Şehir yaşamı hayatı kolaylaştırıcı birçok etkeni bir araya getirirken, yavaş yavaş ortaya çıkan sorunları da beraberinde taşır.

Büyükşehirlerde yaşamayı pek de sevemememin nedenlerinden biriside o karmaşıklık ve yoğunluğun göz korkutuculuğunun ve zamanı acımasızca çalmasının dibine çektiği girdabıdır belkide.
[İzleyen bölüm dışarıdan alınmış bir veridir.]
(** When the training loop returns, it has appended to [losses] one
    validation loss for every batch number divisible by [log_freq] in
    every epoch: [epochs * ceil(len(train_dl) / log_freq)] values.  With
    [log_freq = 0] the first batch raises [ZeroDivisionError]. *)
Theorem training_log_length (log_freq : nat) (val_dl : list (GPT.ids * GPT.ids))
    (prefix : string) (train_dl : nat -> list (GPT.ids * GPT.ids)) (n epochs : nat)
    (st : tstate) :
  (forall e, length (train_dl e) = n) ->
  (log_freq <> 0 ->
   forall st', ttrain log_freq val_dl prefix train_dl epochs 0 st = Ok st' ->
     exists more,
       tlosses st' = tlosses st ++ more
       /\ length more = epochs * ((n + log_freq - 1) / log_freq))
  /\ (log_freq = 0 -> 1 <= epochs -> 1 <= n ->
      ttrain log_freq val_dl prefix train_dl epochs 0 st = Raise ZeroDivisionError).
Proof.
  intros Hn. split.
  - intros Hlf st' H.
    apply (train_appends _ _ _ _ n) in H as (more & Hl & Hm); [|exact Hn].
    exists more. split; [exact Hl|]. now rewrite Hm, logged_count.
  - intros -> He Hn1. destruct epochs as [|k]; [lia|]. simpl.
    specialize (Hn 0). destruct (train_dl 0) as [|xy l]; [simpl in Hn; lia|].
    reflexivity.
Qed.

(** The model is evaluated before it is updated: when the loop returns
    after at least one batch, the first value it has recorded is the
    validation loss of the model it was started with. *)
Theorem first_loss_is_of_initial_model (log_freq : nat)
    (val_dl : list (GPT.ids * GPT.ids)) (prefix : string)
    (train_dl : nat -> list (GPT.ids * GPT.ids)) (epochs : nat) (st st' : tstate) :
  1 <= epochs -> train_dl 0 <> [] ->
  ttrain log_freq val_dl prefix train_dl epochs 0 st = Ok st' ->
  exists v rest,
    Training.evaluate GELU (tmodel st) val_dl = Ok v
    /\ tlosses st' = tlosses st ++ v :: rest.
Proof.
  intros He Hne H. destruct epochs as [|k]; [lia|]. simpl in H.
  apply bind_Ok in H as (st1 & H1 & H).
  destruct (train_dl 0) as [|xy l]; [congruence|]. simpl in H1.
  apply bind_Ok in H1 as (st0 & H0 & H1).
  apply step_appends in H0 as (Hlf & m0 & Hl0 & _ & Hfirst).
  destruct Hfirst as (v & Hv & ->); [now apply Nat.Div0.mod_0_l|].
  apply epoch_appends in H1 as (m1 & Hl1 & _).
  assert (Htrain : exists m2, tlosses st' = tlosses st1 ++ m2).
  { clear -H. revert H. generalize 1. revert st1.
    induction k as [|k IH]; intros st1 e H; simpl in H.
    - injection H as <-. exists []. now rewrite app_nil_r.
    - apply bind_Ok in H as (st2 & H2 & H).
      apply epoch_appends in H2 as (ma & Hla & _).
      apply IH in H as (mb & Hlb). exists (ma ++ mb).
      now rewrite Hlb, Hla, <- app_assoc. }
  destruct Htrain as (m2 & Hl2).
  exists v, (m1 ++ m2). split; [exact Hv|].
  rewrite Hl2, Hl1, Hl0, <- !app_assoc. reflexivity.
Qed.

Section Returns.
Variable c : ModelConfig.
Variables (B L B' L' : nat).
Variable log_freq : nat.
Variable val_dl : list (GPT.ids * GPT.ids).
Variable prefix : string.
Hypothesis update_built :
  forall m o x y, GPT.built c m -> GPT.built c (fst (update m o x y)).
Hypothesis log_freq_pos : log_freq <> 0.
Hypothesis val_nonempty : val_dl <> [].
Hypothesis val_ok : Forall (batch_ok B L (vocab c)) val_dl.
Hypothesis val_fits : L <= context c.
Hypothesis train_fits : L' <= context c.
Hypothesis vocab_pos : 1 <= vocab c.
Hypothesis prefix_nonempty : encode prefix <> [].
Hypothesis prefix_valid : Forall (fun i => i < vocab c) (encode prefix).
Hypothesis prefix_fits : length (encode prefix) + 10 - 1 <= context c.

Lemma log_returns (st : tstate) :
  GPT.built c (tmodel st) ->
  exists st', tlog val_dl prefix st = Ok st' /\ tmodel st' = tmodel st.
Proof.
  intros Hm. unfold TrainingLoop.log.
  destruct (step_losses GELU c (tmodel st) B L val_dl Hm val_ok val_fits)
    as (ls & _ & Hsteps).
  unfold Training.evaluate. rewrite Hsteps. simpl.
  destruct (decide (length val_dl = 0)) as [H0|_].
  { destruct val_dl; [congruence|discriminate]. }
  simpl.
  destruct (run_greedy_returns GELU encode decode c (tmodel st) prefix 10 Hm
              vocab_pos prefix_nonempty prefix_valid (or_intror prefix_fits))
    as [[text ids] Hrun].
  unfold Inference.generate_greedy. rewrite Hrun. simpl.
  eexists. split; reflexivity.
Qed.

Lemma step_returns_built (st : tstate) (i : nat) (xy : GPT.ids * GPT.ids) :
  GPT.built c (tmodel st) -> batch_ok B' L' (vocab c) xy ->
  exists st', tstep log_freq val_dl prefix st i xy = Ok st'
              /\ GPT.built c (tmodel st').
Proof.
  intros Hm Hxy. unfold TrainingLoop.step.
  destruct (decide (log_freq = 0)) as [|_]; [contradiction|].
  assert (H1 : exists st1,
             (if decide (i mod log_freq = 0) then tlog val_dl prefix st else Ok st)
             = Ok st1 /\ tmodel st1 = tmodel st).
  { destruct (decide (i mod log_freq = 0)); [now apply log_returns|eauto]. }
  destruct H1 as (st1 & -> & Hm1). simpl. rewrite Hm1.
  destruct (step_loss_value GELU c (tmodel st) B' L' xy Hm Hxy train_fits)
    as (logits & Hf & Hloss).
  unfold Training.step_loss in Hloss. rewrite Hf in Hloss. simpl in Hloss.
  rewrite Hf. simpl. rewrite Hloss. simpl.
  eexists. split; [reflexivity|]. simpl. now apply update_built.
Qed.

Lemma epoch_returns (l : list (GPT.ids * GPT.ids)) (st : tstate) (i : nat) :
  GPT.built c (tmodel st) -> Forall (batch_ok B' L' (vocab c)) l ->
  exists st', tepoch log_freq val_dl prefix st i l = Ok st'
              /\ GPT.built c (tmodel st').
Proof.
  intros Hm Hl. revert st i Hm. induction Hl as [|xy l Hxy _ IH]; intros st i Hm.
  - exists st. split; [reflexivity|exact Hm].
  - destruct (step_returns_built st i xy Hm Hxy) as (st1 & H1 & Hm1).
    simpl. rewrite H1. simpl. now apply IH.
Qed.

(** The training loop returns, on a model built from a configuration
    and kept so by the optimizer, when [log_freq] is not 0, the validation
    loader is not empty, every batch of both loaders has one shape within
    the context and tokens of the vocabulary, and the sample prefix with
    its 10 new tokens fits the context. *)
Theorem training_loop_returns (train_dl : nat -> list (GPT.ids * GPT.ids))
    (epochs : nat) (st : tstate) :
  GPT.built c (tmodel st) ->
  (forall e, Forall (batch_ok B' L' (vocab c)) (train_dl e)) ->
  exists st', ttrain log_freq val_dl prefix train_dl epochs 0 st = Ok st'
              /\ GPT.built c (tmodel st').
Proof.
  intros Hm Hdl. generalize 0. revert st Hm.
  induction epochs as [|k IH]; intros st Hm e.
  - exists st. split; [reflexivity|exact Hm].
  - destruct (epoch_returns (train_dl e) st 0 Hm (Hdl e)) as (st1 & H1 & Hm1).
    simpl. rewrite H1. simpl. now apply IH.
Qed.
End Returns.
End TrainLoop.

Lemma example_model12_built : GPT.built Examples.config12 Examples.model12.
Proof.
  unfold GPT.built. simpl. repeat split; try reflexivity.
  repeat constructor.
Qed.

(** a run of the loop on the small model: an optimizer that leaves the
    parameters as they are, three batches per epoch *)
Lemma example_epoch_returns (log_freq : nat)
    (st : TrainingLoop.state unit) :
  log_freq <> 0 ->
  GPT.built Examples.config12 (TrainingLoop.model unit st) ->
  exists st',
    TrainingLoop.epoch (fun a => a) Examples.encode Examples.decode unit
      (fun m o _ _ => (m, o)) log_freq [Examples.batch] "a" st 0
      [Examples.batch; Examples.batch; Examples.batch] = Ok st'
    /\ GPT.built Examples.config12 (TrainingLoop.model unit st').
Proof.
  intros Hlf Hm.
  apply (epoch_returns (fun a => a) Examples.encode Examples.decode unit
           (fun m o _ _ => (m, o)) Examples.config12 2 2 2 2 log_freq
           [Examples.batch] "a").
  - intros m o x y H. exact H.
  - exact Hlf.
  - discriminate.
  - constructor; [exact example_batch_ok|constructor].
  - simpl. lia.
  - simpl. lia.
  - simpl. lia.
  - discriminate.
  - repeat constructor.
  - simpl. lia.
  - exact Hm.
  - repeat constructor; exact example_batch_ok.
Qed.

Lemma training_loop_returns_witness :
  exists st',
    TrainingLoop.train (fun a => a) Examples.encode Examples.decode unit
      (fun m o _ _ => (m, o)) 2 [Examples.batch] "a"
      (fun _ => [Examples.batch; Examples.batch; Examples.batch]) 2 0
      {| TrainingLoop.model := Examples.model12; TrainingLoop.opt := tt;
         TrainingLoop.losses := [] |} = Ok st'
    /\ GPT.built Examples.config12 (TrainingLoop.model unit st').
Proof.
  apply (training_loop_returns (fun a => a) Examples.encode Examples.decode unit
           (fun m o _ _ => (m, o)) Examples.config12 2 2 2 2 2
           [Examples.batch] "a").
  - intros m o x y H. exact H.
  - lia.
  - discriminate.
  - constructor; [exact example_batch_ok|constructor].
  - simpl. lia.
  - simpl. lia.
  - simpl. lia.
  - discriminate.
  - repeat constructor.
  - simpl. lia.
  - exact example_model12_built.
  - intros e. repeat constructor; exact example_batch_ok.
Defined.

Lemma training_log_length_witness :
  exists st' more,
    TrainingLoop.train (fun a => a) Examples.encode Examples.decode unit
      (fun m o _ _ => (m, o)) 2 [Examples.batch] "a"
      (fun _ => [Examples.batch; Examples.batch; Examples.batch]) 1 0
      {| TrainingLoop.model := Examples.model12; TrainingLoop.opt := tt;
         TrainingLoop.losses := [] |} = Ok st'
    /\ TrainingLoop.losses unit st' = [] ++ more
    /\ length more = 1 * ((3 + 2 - 1) / 2).
Proof.
  destruct (example_epoch_returns 2
              {| TrainingLoop.model := Examples.model12; TrainingLoop.opt := tt;
                 TrainingLoop.losses := [] |} ltac:(lia) example_model12_built)
    as (st' & Hep & _).
  assert (Hrun : TrainingLoop.train (fun a => a) Examples.encode Examples.decode unit
                   (fun m o _ _ => (m, o)) 2 [Examples.batch] "a"
                   (fun _ => [Examples.batch; Examples.batch; Examples.batch]) 1 0
                   {| TrainingLoop.model := Examples.model12; TrainingLoop.opt := tt;
                      TrainingLoop.losses := [] |} = Ok st').
  { rewrite train_one_epoch. exact Hep. }
  destruct (proj1 (training_log_length (fun a => a) Examples.encode Examples.decode
                     unit (fun m o _ _ => (m, o)) 2 [Examples.batch] "a"
                     (fun _ => [Examples.batch; Examples.batch; Examples.batch])
                     3 1 _ (fun _ => eq_refl)) ltac:(lia) st' Hrun)
    as (more & Hmore).
  exists st', more. split; [exact Hrun|exact Hmore].
Defined.

Lemma first_loss_is_of_initial_model_witness :
  exists st' v rest,
    TrainingLoop.train (fun a => a) Examples.encode Examples.decode unit
      (fun m o _ _ => (m, o)) 2 [Examples.batch] "a"
      (fun _ => [Examples.batch; Examples.batch; Examples.batch]) 1 0
      {| TrainingLoop.model := Examples.model12; TrainingLoop.opt := tt;
         TrainingLoop.losses := [] |} = Ok st'
    /\ Training.evaluate (fun a => a) Examples.model12 [Examples.batch] = Ok v
    /\ TrainingLoop.losses unit st' = [] ++ v :: rest.
Proof.
  destruct (example_epoch_returns 2
              {| TrainingLoop.model := Examples.model12; TrainingLoop.opt := tt;
                 TrainingLoop.losses := [] |} ltac:(lia) example_model12_built)
    as (st' & Hep & _).
  assert (Hrun : TrainingLoop.train (fun a => a) Examples.encode Examples.decode unit
                   (fun m o _ _ => (m, o)) 2 [Examples.batch] "a"
                   (fun _ => [Examples.batch; Examples.batch; Examples.batch]) 1 0
                   {| TrainingLoop.model := Examples.model12; TrainingLoop.opt := tt;
                      TrainingLoop.losses := [] |} = Ok st').
  { rewrite train_one_epoch. exact Hep. }
  destruct (first_loss_is_of_initial_model (fun a => a) Examples.encode
              Examples.decode unit (fun m o _ _ => (m, o)) 2 [Examples.batch] "a"
              (fun _ => [Examples.batch; Examples.batch; Examples.batch])
              1 _ st' ltac:(lia) ltac:(discriminate) Hrun)
    as (v & rest & Hv).
  exists st', v, rest. split; [exact Hrun|exact Hv].
Defined.

(** ** The number of parameters *)

Section ParameterCount.
#[local] Open Scope nat_scope.

Lemma numel_shape (r c : nat) (a : mat) :
  Parameters.mat_shape r c a -> Parameters.numel a = r * c.
Proof.
  intros [<- Hrows]. unfold Parameters.numel.
  induction Hrows as [|v a Hv _ IH]; simpl; [reflexivity|]. rewrite IH, Hv. lia.
Qed.

Lemma of_linear_shape (n_in n_out : nat) (l : Linear) :
  Parameters.linear_shape n_in n_out l ->
  Parameters.of_linear l = n_out * n_in + n_out.
Proof.
  intros (Hw & b & Hb & Hlen). unfold Parameters.of_linear.
  rewrite (numel_shape _ _ _ Hw), Hb. simpl. lia.
Qed.

Lemma of_block_shape (c : ModelConfig) (b : Block.t) :
  Parameters.block_shape c b ->
  Parameters.of_block b = 13 * (emb_dim c * emb_dim c) + 14 * emb_dim c.
Proof.
  intros (_ & _ & _ & Hin & Hout & Hproj & Hfc1 & Hfc2 & [Hs1 Hs2] & [Hm1 Hm2]).
  unfold Parameters.of_block, Parameters.of_attention, Parameters.of_mha,
    Parameters.of_layer_norm.
  rewrite (of_linear_shape _ _ _ Hin), (of_linear_shape _ _ _ Hout),
    (of_linear_shape _ _ _ Hproj), (of_linear_shape _ _ _ Hfc1),
    (of_linear_shape _ _ _ Hfc2), Hs1, Hs2, Hm1, Hm2.
  lia.
Qed.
İnsan ilişkilerinin öyle veya böyle sıcaklığını koruduğu, çocuğunu büyütmenin ve eğitmenin kolaylıklarını sunduğu, güvenlik ve asayiş noktasında gönül rahatlığıyla dolaşabileceğimiz bir kent profili çizen Niğde’mizin, artık iyice su yüzüne çıkan bir sorunu var ki, büyük şehirlere nazire yaparcasına önümüze dikiliveriyor.

Evet; trafik ve onun doğal yansıması olarak, oto park sorunu…
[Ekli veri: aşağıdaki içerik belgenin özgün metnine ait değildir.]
(** * eddylicious: the foamFile-to-HDF5 converter and the Lund rescaling driver

    A shallow embedding of the two scripts of the repository,
    [bin/convertFoamFileToHDF5.py] and [bin/runModLundRescaling.py], and
    the properties their specification states about them.

    Conventions of the embedding.
    - Python [int]s and numpy integer arrays are [Z] and [list Z].
    - Python and numpy floats are modelled by exact rationals [Q]: rounding,
      infinities and NaN are outside the model.  A Python float division
      raises [ZeroDivisionError] on a zero divisor, as in the interpreter.
    - Strings are [string]; [configDict] and the HDF5 name spaces are
      [gmap]s.
    - A script is a computation in the monad [Py.M]: it threads the
      process' world (standard output and the HDF5 files on disk) and ends
      in a value, an uncaught exception, or [sys.exit].
    - Everything the scripts import (os, numpy's text reader, the
      eddylicious readers, writers and generators) is reached through the
      record [Env] of each script. *)

From Stdlib Require Import ZArith QArith Qabs Qround Lqa List Sorted Ascii String Lia.
From stdpp Require Import base gmap strings list pretty.

Local Open Scope string_scope.
Local Open Scope Z_scope.

(** ** Integer sums *)

Definition zsum (l : list Z) : Z := fold_right Z.add 0 l.

(** ** The chunk partitioner *)

Module Partitioner.

(** Modelled from the spec: [chunks_and_offsets] lives in
    [eddylicious.generators.helper_functions], which is not among the
    sources; the scripts only import and call it.  Section 4.2 of the
    specification fixes its result: worker [k] of [P] receives
    [floor(N/P)] items, one more when [k < N mod P]. *)
Definition chunk_size (P N : Z) (k : nat) : Z :=
  N / P + (if Z.of_nat k <? N mod P then 1 else 0).

Definition chunk_sizes (P N : Z) : list Z :=
  map (chunk_size P N) (seq 0 (Z.to_nat P)).

(** [offsets[0] == 0] and [offsets[k] == offsets[k-1] + chunkSizes[k-1]]:
    the running sum of the sizes, started at [acc]. *)
Fixpoint running_offsets (acc : Z) (sizes : list Z) : list Z :=
  match sizes with
  | [] => []
  | c :: rest => acc :: running_offsets (acc + c) rest
  end.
Kişi başına düşen araç sayısı bakımından ülkemizde başı çeken illerden biri olmamız, elbette ki bu kentin zenginliği.

Lakin tüm bu araçları park edecek yer ve gidecek yolları yeterince şehircilik ve planlamacılık çerçevesinde tam olarak geliştirememekte, ciddi bir fakirlik.

Hadi geçtik bu durumun bir zenginlik veya fakirlik olup olmadığını.

Peki tüm bu karmaşık trafik düzenimizin parkomat uygulamasının yeniden hayata geçirilecek olmasıyla rahatlayabileceğini savunmak ne kadar mantıklı?

İşlerin durduğundan bahseden esnaf, bir bakıyorsunuz arabasını işin durmasına paralel işyerinin önüne sabahtan akşama kadar durdurup, durupda kendisinden alışveriş yapacak müşterinin park etme olanağının önünde, duruvermiş.

Parkomat uygulamasıyla en azından sabahtan akşama kadar araba bırakmanın azalacağı savunulsa da bir dakikalık duruşlarda dahi belli bir ücret ödenecek. Bu araç yoğunluğunda 1. sıralar her halükarda yine dolarken 2. sıra park etmede de aynı yoğunluk yaşanacak.

Mecburiyet caddesinin kalabalığı ve canlılığı tek cadde olmasından kaynaklanıyor gibi görünsede, bu caddenin yoğun insan kalabalığı ve hareketliliği, yaşadığımız bu kent için de bir şans esasında. Kente hayat veren ana damar konumundaki caddenin canlılığı her kentte arzulanan bir durum. Hem bu canlılığı yitirtmemehem de araç akışını sağlama açısından gidiş gelişli yol da makul.

Lakin belediyeye belli bir gelir getirmesi ve az buçuk istihdam sağlaması dışında parkomat uygulaması yerine, 1.sıranın yarı alanına kadar dikilecek plastik dubalarla tam park imkanını engelleyip 2.sıraya yarım halde yanaşacak araçlara 5 dakikalık işlerini halletme imkanı sağlamak daha kullanışlı olur gibi geliyor kendi fikrimce. Böylece tam park imkanı verilmediği halde insanlar işini görecek ve 2. Sıra ortadan kalkmış olacak.

Lakin buna da şükür diyerek en azından park bulma da bir nebze daha şanslı oluruz diyerek, eski sistemin yeniden dönmesinin bu karmaşaya bir çözüm getirmesini dileyelim.

Hareketli ve kalabalık caddemizde yeniden boy gösterecek olan parkomatçı arkadaşlarımıza yeniden hoş geldiniz diyelim.